PSO-TK: a hybrid optimization method for the trade-off between coverage and robustness in edge service placement
摘要
In an edge computing environment, service providers place services on edge servers to deliver low-latency responses to users. The user coverage range and service takeover capability of a placement strategy-referred to as coverage and robustness, respectively-are two key performance metrics for assessing its effectiveness. the trade-off between coverage and robustness becomes a critical issue. Existing studies typically employ joint benefit models and optimize placement strategies using greedy algorithms, yielding noticeable improvements in overall performance. However, due to the scale disparity between the two benefit metrics, these approaches struggle to achieve a satisfactory trade-off and exhibit limited adaptability across diverse scenarios. To address these issues, this paper formulates a Trade-off between Coverage and Robustness Edge Service Placement problem based on a same-scale benefit model and proves it to be NP-hard. On this basis, a hybrid optimization method, PSO-TK, is proposed by integrating Particle Swarm Optimization (PSO) with a TOP-K heuristic strategy to enhance global search performance. Experimental results on public datasets demonstrate that PSO-TK outperforms three baseline algorithms in overall benefit across different scenarios, effectively balancing coverage and robustness while also achieving superior performance in individual metrics.

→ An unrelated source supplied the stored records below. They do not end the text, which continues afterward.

Lemma Respond_Good sid st payload w c :
  Inv w → calls w !! sid = Some c → call_form c = kUnary →
  Good w (Respond reenter sid st payload w).
Proof.
  intros HI Hc Hf. unfold Respond. rewrite Hc. destruct (responded c) eqn:Hr; [by apply Good_refl|].
  destruct (inv_call _ HI _ _ Hc) as [_ Hok]. unfold call_ok in Hok. destruct_and?.
  assert (Hhs : response_headers_sent c = false) by intuition congruence.
  assert (Hif : out_inflight c = false) by (destruct (out_inflight c); intuition congruence).
  eapply (GoodBut_Good sid); [by eapply not_inflight_unlocked|].
  destruct (claim_step sid (λ c, c <| responded := true |>) w c)
    as (HI1 & HR1 & Ho1 & Hl1 & Hp1); try done.
  { good. }
  { simpl. destruct (has_finish_pending c); intuition congruence. }
  rewrite Hhs in Hp1. eapply GoodBut_trans; [split; [exact HI1|by apply Rely_weaken]|].
  eapply GoodBut_step; [|intros; by apply log_call_end_Good].
  destruct (ok st); [|by apply SendTrailersOnly_GoodBut; auto].
  destruct (send_next sid (SendHeaders sid response_headers false) Open _ HI1 Ho1 Hl1)
    as (HG2 & Hl2 & Hp2); [done|by rewrite Hp1, phase_headers|by left|].
  eapply GoodBut_trans; [exact HG2|]. destruct HG2 as [HI2 HR2].
  pose proof Ho1 as Ho2. rewrite <-(rely_opened _ _ _ HR2) in Ho2.
  destruct (send_next sid (SendData sid (EncodeFrame payload []) false) Open _ HI2 Ho2 Hl2)
    as (HG3 & Hl3 & Hp3); [done|by rewrite Hp2, phase_data|by left|].
  eapply GoodBut_trans; [exact HG3|]. destruct HG3 as [HI3 HR3].
  rewrite <-(rely_opened _ _ _ HR3) in Ho2.
  by apply send_trailers_GoodBut.
Qed.

Lemma MaybeSendDeferredFinish_Good sid w : Inv w → Good w (MaybeSendDeferredFinish reenter sid w).
Proof.
  intros HI. unfold MaybeSendDeferredFinish. destruct (calls w !! sid) as [c|] eqn:Hc; [|good].
  destruct (negb (has_finish_pending c)) eqn:Hfp; [good|]. bool_cond.
  destruct (out_inflight c || _) eqn:Hq; [good|]. bool_cond.
  destruct (inv_call _ HI _ _ Hc) as [Ho Hok].
  destruct (call_ok_finish _ _ _ Hok) as (Hr & Hhs & Hp); [done|].
  apply (GoodBut_Good sid).
  { intros k. unfold locked. rewrite Hc. destruct k; simpl; intuition congruence. }
  assert (HG : Good w (on_call sid (λ c, c <| has_finish_pending := false |>) w)) by good.
  eapply GoodBut_step; [|intros; by apply log_call_end_Good].
  eapply GoodBut_trans; [apply Good_But, HG|]. apply send_trailers_GoodBut; try done.
  - apply HG.
  - unfold locked. rewrite calls_on_call, decide_True by done. by rewrite Hc.
Qed.

(** A terminal put off until the queue has drained. *)
Lemma defer_finish_Good sid f st w c :
  Inv w → calls w !! sid = Some c → responded c = false → Good w (on_call sid f w) →
  responded (f c) = true → response_headers_sent (f c) = true →
  let w1 := StopDeadline sid (on_call sid f w) in
  Rely w w1 → Inv w1 → phase_of (trace w1) sid = Open →
  Good w (on_call sid (λ c, c <| finish_pending := st |> <| has_finish_pending := true |>) w1).
Proof.
  intros HI Hc Hr HG Hr1 Hs w1 HR1 HI1 Hp1.
  assert (Hc1 : calls w1 !! sid = Some ((f c) <| deadline_timer := 0 |>)).
  { unfold w1. rewrite calls_StopDeadline, calls_on_call, decide_True by done. by rewrite Hc. }
  destruct (inv_call _ HI1 _ _ Hc1) as [Ho Hok]. split.
  - eapply InvBut_Inv; [apply on_call_InvBut; [by apply Inv_InvBut|done]|].
    intros c'. rewrite calls_on_call, decide_True, Hc1 by done. intros [= <-].
    unfold call_ok in *. simpl in Hok |- *. intuition.
  - apply (Rely_split sid).
    + eapply RelyOn_trans; [by apply Rely_weaken|]. apply on_call_RelyBut.
    + intros k Hl. destruct (rely_locked _ _ _ HR1 k sid) as [Hl1 Hp]; [tauto|done|].
      split; [|done]. destruct k; [unfold locked in Hl; rewrite Hc in Hl; destruct Hl; congruence|].
      unfold locked in *. rewrite calls_on_call, decide_True, Hc1 by done. by rewrite Hc1 in Hl1.
Qed.

Lemma FinishStream_Good sid st w : Inv w → Good w (FinishStream reenter sid st w).
Proof.
  intros HI. unfold FinishStream. destruct (calls w !! sid) as [c|] eqn:Hc; [|good].
  destruct (responded c) eqn:Hr; [good|].
  destruct (inv_call _ HI _ _ Hc) as [Ho Hok]. unfold call_ok in Hok. destruct_and?.
  set (f := λ c, c <| responded := true |> <| write_closed := true |> <| read_finished := true |>).
  assert (HG : Good w (on_call sid f w)) by (unfold f; good).
  assert (Hfp : has_finish_pending c = false)
    by (destruct (has_finish_pending c); intuition congruence).
  destruct (claim_step sid f w c HI Hc Hr HG) as (HI1 & HR1 & Ho1 & Hl1 & Hp1); try done.
  destruct (out_inflight c || _) eqn:Hq.
  - assert (response_headers_sent c = true) as Hs.
    { apply H3. apply orb_true_iff in Hq as [Hq|Hq]; [by left|right]. by destruct (out_queue c). }
    rewrite Hs in Hp1. by apply (defer_finish_Good sid f st w c).
  - bool_cond. apply (GoodBut_Good sid); [by eapply not_inflight_unlocked|].
    eapply GoodBut_trans; [split; [exact HI1|by apply Rely_weaken]|].
    destruct (response_headers_sent c) eqn:Hs; simpl negb; cbn match.
    + eapply GoodBut_step; [|intros; by apply log_call_end_Good].
      by apply send_trailers_GoodBut.
    + apply SendTrailersOnly_GoodBut; auto.
Qed.

(** ** Bodies, contexts, and the end of streams and connections *)

Lemma take_body_spec sid n bs cb b sid' :
  take_body sid n bs = Some (cb, b) →
  nbodies bs sid' = (if decide (sid' = sid) then S (nbodies b sid') else nbodies b sid')%nat.
Proof.
  intros (b1 & b2 & -> & ->)%take_body_elem. unfold nbodies.
  rewrite !filter_app, filter_cons, !length_app. simpl.
  repeat case_decide; simpl; try lia; congruence.
Qed.

Lemma consume_Good sid n cb b w :
  Inv w → take_body sid n (bodies w) = Some (cb, b) →
  Good w (on_call sid (λ c, c <| out_inflight := false |>) (w <| bodies := b |>)).
Proof.
  intros HI Hb. assert (Hn := λ sid', take_body_spec sid n (bodies w) cb b sid' Hb).
  assert (Hle : ∀ sid', (nbodies b sid' ≤ nbodies (bodies w) sid')%nat).
  { intros sid'. rewrite Hn. case_decide; lia. }
  split.
  - split; try apply HI.
    + intros sid' c'. rewrite calls_on_call. simpl. case_decide; [subst sid'|].
      * rewrite fmap_Some. intros (c & Hc & ->). destruct (inv_call _ HI _ _ Hc) as [Ho Hok].
        split; [done|]. unfold call_ok in *. destruct_and?. specialize (Hn sid).
        rewrite decide_True in Hn by done. simpl.
        split_and!; try done; try lia; intuition congruence.
      * intros Hc. destruct (inv_call _ HI _ _ Hc) as [Ho Hok]. split; [done|].
        specialize (Hn sid'). rewrite decide_False in Hn by done. by rewrite <-Hn.
    + intros sid' Ho. pose proof (Hle sid'). rewrite (inv_unborn _ HI _ Ho) in *. simpl. lia.
    + intros sid' o Ho. rewrite calls_on_call. destruct (inv_ctx _ HI _ _ Ho) as (c & Hc & Hfit).
      simpl. case_decide; [subst sid'|eauto]. rewrite Hc. by eexists.
  - split; try done.
    + intros sid'. rewrite calls_on_call. case_decide; [subst|done]. simpl. by intros ->.
    + intros sid' [c Hc]. rewrite calls_on_call. case_decide; [subst|simpl; congruence].
      simpl. by rewrite Hc.
    + intros k sid' _. unfold locked. rewrite calls_on_call. simpl. specialize (Hn sid').
      case_decide; simplify_eq; [|rewrite <-Hn; done].
      destruct (calls w !! sid) as [c|] eqn:Hc; simpl; [|done]. destruct k; simpl; [done|].
      intros [_ ?]. lia.
Qed.

Lemma OnConsumed_Good sid cb w w0 :
  Good w0 (on_call sid (λ c, c <| out_inflight := false |>) w) →
  Good w0 (OnConsumed reenter sid cb w).
Proof.
  intros HG. unfold OnConsumed. good_by MaybeSendDeferredFinish_Good. good_by set_loop_Good.
  destruct cb; [|done]. by good_by call_out_Good.
Qed.

Lemma ctx_insert_Good sid o w c :
  Inv w → calls w !! sid = Some c → ctx_fits o (call_form c) →
  Good w (w <| ctxs ::= <[sid := o]> |>).
Proof.
  intros HI Hc Hfit. split.
  - split; try apply HI. simpl. intros sid' o'. rewrite lookup_insert_Some.
    intros [[<- <-]|[_ Ho]]; [eauto|by apply HI].
  - split; try done. simpl. intros sid' [? ?] ?. congruence.
Qed.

Furthermore, a comprehensive weight-sensitivity analysis reveals the variation trends of coverage and robustness benefits under different weight settings, demonstrating the stability and adaptability of PSO-TK across diverse scenarios. This study presents an effective modeling and optimization framework to address the trade-off between coverage and robustness in edge service placement, providing valuable insights for future research and practical applications across diverse scenarios.